New Hampshire politicians should neither grandstand nor, worse, attempt to force health insurance provider Anthem Blue Cross Blue Shield into altering the new health plans it will offer under the Obamacare circus in January. If Obamacare's market-meddling gyrations aren't lesson enough, surely Granite State officials must remember the outcome when then-State Sen. Jeanne Shaheen stuck her nose into health care management.
That heavy-handed government interference led to the situation in which our state's businesses and individuals still find themselves today: with very few insurance companies willing to do business here and New Hampshire individuals and businesses paying the second-highest premiums in the nation.
Shaheen's crusade for community rating drove out many insurance companies. Anthem is one of the few that remain and the only one to put forth a plan for individual coverage that meets the standards mandated under Obamacare.
No wonder that the Anthem plan, in order to be feasible at all, limits the number of hospitals (to just 16 of 26) and related medical practices in its new network. That's the fault of Obamacare, not Anthem.

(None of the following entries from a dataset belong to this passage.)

(** [alembic downgrade -1] *)
Definition downgrade_one (d : Deployment) : Result DdlError Deployment :=
  match List.filter (fun r => bool_decide (Some (revision r) = version_num d)) scripts with
  | [r] => db <-- perform now (downgrade r) (database d) ;; Ok (MkDeployment (down_revision r) db)
  | _ => Raise (RevisionError "Can't locate revision")
  end.
End History.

As the head of one of the excluded hospitals noted, the Affordable Care Act (Obamacare) promised competition in the marketplace and that everyone could keep their own doctor. Neither is true, said Frisbie Memorial Hospital President Alan Felgar.
We didn't like the sounds coming from some state politicians last week, indicating that they may try to force Anthem to change its plans. State Sen. Bette Lasky of Nashua and fellow Democrat Sylvia Larsen of Concord even tried to turn this into a pro-abortion rights issue, complaining that a Nashua hospital that performs abortions wasn't on Anthem's list.
Nationally, Obamacare is a disaster about to befall on all of us. Republicans here, at least some of them, are trying to minimize that by not expanding an expensive Medicaid program that we can't afford. We certainly can't afford politicians messing even more with Anthem or any other insurer.